[Saved data entries]

+-------+

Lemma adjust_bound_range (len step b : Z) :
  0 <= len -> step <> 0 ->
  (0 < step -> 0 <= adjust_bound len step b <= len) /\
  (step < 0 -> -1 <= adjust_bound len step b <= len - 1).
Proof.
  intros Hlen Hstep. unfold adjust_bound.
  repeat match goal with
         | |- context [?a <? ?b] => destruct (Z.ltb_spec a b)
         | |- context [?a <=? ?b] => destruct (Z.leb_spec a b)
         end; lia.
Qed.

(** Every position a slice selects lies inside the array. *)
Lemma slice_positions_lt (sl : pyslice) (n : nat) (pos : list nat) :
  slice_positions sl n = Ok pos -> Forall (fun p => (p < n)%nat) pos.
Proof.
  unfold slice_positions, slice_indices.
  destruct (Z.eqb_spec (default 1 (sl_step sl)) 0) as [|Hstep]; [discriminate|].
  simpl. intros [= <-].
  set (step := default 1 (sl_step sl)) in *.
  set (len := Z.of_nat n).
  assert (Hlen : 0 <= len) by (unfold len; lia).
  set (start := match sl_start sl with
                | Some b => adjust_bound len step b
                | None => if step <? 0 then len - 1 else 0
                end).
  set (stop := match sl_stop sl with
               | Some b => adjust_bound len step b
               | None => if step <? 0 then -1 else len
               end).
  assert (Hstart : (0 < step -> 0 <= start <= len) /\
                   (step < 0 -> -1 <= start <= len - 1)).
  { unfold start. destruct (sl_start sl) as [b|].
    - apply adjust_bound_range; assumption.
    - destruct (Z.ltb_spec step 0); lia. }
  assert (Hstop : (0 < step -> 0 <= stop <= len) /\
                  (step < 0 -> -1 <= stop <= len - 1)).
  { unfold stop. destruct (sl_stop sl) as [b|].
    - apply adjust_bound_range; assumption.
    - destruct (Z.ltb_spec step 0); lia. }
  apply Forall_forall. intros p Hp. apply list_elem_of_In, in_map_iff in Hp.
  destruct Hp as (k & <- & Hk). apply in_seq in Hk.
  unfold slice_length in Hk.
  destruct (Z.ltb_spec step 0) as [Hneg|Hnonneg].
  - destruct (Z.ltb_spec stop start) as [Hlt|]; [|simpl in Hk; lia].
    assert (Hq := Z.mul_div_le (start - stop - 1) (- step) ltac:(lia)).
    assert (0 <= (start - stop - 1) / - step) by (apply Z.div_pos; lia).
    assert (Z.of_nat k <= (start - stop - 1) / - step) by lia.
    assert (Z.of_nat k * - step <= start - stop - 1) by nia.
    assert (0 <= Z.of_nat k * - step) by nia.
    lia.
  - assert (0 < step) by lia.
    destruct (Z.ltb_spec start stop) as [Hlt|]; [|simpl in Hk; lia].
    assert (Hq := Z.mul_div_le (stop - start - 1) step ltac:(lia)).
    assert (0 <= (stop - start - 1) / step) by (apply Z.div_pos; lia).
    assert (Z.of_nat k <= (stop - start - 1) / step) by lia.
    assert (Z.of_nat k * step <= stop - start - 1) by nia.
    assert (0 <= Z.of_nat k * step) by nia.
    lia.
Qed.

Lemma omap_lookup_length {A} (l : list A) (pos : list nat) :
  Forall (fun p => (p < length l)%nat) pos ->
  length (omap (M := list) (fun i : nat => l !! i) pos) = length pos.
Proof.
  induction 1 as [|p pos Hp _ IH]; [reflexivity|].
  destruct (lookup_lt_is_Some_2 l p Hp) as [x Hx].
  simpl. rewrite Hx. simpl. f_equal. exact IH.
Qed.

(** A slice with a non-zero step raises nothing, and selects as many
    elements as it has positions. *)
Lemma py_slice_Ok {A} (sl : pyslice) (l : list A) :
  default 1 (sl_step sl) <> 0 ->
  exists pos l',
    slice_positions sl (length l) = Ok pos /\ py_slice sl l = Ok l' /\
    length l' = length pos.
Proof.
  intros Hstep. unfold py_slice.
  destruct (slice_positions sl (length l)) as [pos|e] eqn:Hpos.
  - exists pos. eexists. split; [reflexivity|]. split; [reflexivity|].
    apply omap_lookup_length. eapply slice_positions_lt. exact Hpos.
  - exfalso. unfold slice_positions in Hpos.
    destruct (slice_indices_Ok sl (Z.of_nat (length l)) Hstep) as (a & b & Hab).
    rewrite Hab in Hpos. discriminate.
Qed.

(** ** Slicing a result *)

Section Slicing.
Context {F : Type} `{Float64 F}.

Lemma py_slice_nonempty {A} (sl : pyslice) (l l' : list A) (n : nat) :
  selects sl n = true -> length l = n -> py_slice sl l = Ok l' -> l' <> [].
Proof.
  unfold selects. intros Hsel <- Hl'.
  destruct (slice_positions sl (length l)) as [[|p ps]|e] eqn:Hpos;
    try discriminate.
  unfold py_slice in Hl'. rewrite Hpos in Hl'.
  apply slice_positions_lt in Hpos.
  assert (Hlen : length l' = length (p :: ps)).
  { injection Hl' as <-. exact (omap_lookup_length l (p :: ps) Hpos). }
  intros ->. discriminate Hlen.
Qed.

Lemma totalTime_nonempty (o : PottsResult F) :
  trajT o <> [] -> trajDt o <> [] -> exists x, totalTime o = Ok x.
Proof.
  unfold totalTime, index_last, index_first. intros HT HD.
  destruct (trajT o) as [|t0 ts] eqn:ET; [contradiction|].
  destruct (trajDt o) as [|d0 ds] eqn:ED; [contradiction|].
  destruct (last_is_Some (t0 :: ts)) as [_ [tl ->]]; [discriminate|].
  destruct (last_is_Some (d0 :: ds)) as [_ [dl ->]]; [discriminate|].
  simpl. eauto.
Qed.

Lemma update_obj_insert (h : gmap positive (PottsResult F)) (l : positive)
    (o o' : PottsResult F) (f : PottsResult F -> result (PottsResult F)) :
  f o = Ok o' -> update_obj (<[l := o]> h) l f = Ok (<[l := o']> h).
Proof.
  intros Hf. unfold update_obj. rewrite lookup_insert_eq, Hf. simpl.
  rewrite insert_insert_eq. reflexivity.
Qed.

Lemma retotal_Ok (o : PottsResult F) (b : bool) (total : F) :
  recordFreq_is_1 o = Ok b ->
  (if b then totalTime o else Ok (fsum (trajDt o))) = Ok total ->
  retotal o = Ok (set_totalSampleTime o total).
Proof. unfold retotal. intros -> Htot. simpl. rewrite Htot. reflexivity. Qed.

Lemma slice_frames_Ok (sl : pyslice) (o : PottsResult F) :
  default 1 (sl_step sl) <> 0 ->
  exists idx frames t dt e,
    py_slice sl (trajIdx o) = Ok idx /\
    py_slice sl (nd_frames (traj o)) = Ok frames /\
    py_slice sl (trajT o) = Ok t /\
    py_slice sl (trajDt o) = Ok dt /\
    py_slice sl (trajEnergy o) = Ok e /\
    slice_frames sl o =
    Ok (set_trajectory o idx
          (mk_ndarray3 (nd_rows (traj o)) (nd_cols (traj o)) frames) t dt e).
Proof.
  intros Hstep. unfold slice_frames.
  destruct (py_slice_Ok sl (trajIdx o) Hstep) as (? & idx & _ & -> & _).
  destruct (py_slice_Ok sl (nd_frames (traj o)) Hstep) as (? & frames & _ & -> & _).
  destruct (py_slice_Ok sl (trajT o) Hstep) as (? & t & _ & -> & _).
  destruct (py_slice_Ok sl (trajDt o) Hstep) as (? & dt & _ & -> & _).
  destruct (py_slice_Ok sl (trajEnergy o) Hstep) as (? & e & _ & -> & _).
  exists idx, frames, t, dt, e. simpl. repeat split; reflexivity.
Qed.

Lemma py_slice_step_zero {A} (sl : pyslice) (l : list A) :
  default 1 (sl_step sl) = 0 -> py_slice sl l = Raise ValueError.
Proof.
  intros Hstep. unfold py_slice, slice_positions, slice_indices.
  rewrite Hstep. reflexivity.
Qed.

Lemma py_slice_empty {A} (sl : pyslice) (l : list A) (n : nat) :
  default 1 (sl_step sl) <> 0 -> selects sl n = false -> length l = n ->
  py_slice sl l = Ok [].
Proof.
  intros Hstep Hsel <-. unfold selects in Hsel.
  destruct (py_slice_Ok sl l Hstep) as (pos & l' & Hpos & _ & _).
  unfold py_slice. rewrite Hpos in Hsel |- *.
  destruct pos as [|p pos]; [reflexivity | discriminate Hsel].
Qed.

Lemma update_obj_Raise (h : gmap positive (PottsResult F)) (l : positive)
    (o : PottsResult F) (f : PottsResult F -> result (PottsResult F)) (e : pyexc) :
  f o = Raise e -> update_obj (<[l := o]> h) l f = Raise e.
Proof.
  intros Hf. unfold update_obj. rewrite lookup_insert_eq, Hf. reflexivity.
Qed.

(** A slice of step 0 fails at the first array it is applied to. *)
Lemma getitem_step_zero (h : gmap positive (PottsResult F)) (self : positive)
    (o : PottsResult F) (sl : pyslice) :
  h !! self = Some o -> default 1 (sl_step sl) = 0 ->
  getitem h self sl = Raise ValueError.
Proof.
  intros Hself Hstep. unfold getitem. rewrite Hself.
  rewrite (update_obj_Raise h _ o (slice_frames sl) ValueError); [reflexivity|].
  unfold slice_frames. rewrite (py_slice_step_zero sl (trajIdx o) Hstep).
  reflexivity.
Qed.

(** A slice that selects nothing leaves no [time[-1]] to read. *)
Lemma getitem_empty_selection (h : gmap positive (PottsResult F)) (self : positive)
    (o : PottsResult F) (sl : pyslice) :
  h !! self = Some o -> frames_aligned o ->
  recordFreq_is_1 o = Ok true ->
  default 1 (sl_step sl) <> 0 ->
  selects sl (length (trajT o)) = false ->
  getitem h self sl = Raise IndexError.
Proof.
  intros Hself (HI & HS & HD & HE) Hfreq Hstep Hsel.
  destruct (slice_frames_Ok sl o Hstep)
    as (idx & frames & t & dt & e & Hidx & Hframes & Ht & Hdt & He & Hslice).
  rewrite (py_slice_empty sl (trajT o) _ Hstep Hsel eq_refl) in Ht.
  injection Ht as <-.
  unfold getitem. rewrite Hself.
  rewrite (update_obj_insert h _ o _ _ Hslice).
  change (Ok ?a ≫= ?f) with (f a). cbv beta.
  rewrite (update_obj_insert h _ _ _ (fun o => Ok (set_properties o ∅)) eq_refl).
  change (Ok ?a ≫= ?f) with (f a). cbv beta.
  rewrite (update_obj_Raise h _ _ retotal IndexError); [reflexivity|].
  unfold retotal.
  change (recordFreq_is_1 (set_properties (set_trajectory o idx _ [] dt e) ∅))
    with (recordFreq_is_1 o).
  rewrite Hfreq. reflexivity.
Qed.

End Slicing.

+-------+

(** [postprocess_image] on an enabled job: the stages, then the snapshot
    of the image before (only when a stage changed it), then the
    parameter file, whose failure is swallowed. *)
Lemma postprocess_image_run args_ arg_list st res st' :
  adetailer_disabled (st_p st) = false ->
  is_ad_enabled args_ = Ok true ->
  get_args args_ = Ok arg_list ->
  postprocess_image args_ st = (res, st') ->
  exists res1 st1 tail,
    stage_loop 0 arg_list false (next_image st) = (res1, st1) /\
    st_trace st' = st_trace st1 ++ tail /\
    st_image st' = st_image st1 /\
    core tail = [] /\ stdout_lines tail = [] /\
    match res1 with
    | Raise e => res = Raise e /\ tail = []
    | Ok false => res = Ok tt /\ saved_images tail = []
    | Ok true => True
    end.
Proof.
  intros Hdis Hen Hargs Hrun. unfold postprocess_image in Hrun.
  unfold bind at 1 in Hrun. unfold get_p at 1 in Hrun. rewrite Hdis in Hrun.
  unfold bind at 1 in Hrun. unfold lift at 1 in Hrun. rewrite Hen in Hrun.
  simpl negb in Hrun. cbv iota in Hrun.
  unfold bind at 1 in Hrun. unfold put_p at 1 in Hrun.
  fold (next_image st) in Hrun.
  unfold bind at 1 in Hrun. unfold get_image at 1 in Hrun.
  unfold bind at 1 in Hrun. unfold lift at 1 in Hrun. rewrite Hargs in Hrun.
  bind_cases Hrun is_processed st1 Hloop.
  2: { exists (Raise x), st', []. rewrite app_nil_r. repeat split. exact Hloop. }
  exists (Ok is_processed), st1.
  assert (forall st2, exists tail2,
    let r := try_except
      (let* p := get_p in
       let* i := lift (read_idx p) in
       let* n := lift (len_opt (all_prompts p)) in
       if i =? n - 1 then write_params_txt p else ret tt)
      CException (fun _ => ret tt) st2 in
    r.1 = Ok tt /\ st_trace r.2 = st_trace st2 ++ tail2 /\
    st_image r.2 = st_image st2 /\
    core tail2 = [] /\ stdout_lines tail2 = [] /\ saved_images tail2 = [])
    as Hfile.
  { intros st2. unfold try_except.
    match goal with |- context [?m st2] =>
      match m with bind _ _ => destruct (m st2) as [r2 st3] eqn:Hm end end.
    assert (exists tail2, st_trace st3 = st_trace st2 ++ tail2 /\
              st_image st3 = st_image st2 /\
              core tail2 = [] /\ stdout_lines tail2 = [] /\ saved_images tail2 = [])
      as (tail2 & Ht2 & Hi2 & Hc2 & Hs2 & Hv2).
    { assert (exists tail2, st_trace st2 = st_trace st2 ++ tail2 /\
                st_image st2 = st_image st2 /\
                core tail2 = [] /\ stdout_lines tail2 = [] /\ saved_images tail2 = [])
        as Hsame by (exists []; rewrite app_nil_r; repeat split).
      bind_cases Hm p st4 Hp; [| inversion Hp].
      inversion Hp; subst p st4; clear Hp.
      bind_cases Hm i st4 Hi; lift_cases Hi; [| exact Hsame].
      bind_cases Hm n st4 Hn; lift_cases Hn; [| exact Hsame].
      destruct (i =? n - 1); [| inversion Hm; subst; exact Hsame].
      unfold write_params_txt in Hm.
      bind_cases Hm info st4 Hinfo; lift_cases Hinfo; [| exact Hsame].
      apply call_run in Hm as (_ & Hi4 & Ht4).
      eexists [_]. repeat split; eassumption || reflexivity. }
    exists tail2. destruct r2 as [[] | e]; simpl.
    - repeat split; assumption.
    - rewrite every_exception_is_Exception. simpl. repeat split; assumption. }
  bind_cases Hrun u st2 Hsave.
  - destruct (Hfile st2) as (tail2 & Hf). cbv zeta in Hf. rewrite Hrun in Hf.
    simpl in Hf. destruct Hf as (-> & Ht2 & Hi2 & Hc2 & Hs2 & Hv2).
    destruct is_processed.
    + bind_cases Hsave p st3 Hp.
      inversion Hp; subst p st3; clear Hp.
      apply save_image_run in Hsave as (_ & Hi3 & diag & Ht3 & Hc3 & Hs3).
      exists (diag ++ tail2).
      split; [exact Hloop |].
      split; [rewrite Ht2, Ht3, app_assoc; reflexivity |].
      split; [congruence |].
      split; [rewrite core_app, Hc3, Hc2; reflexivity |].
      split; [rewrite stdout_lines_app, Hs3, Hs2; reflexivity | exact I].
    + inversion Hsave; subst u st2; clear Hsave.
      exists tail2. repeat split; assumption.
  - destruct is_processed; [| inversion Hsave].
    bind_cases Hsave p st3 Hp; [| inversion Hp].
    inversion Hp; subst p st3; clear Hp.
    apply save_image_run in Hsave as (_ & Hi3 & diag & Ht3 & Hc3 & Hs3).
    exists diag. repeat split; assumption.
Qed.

+-------+

→ AIM OF THE EXERCISE
Count up every line above that has the word "diag" in it; answer with the number alone.

→ EXPECTED ANSWER
4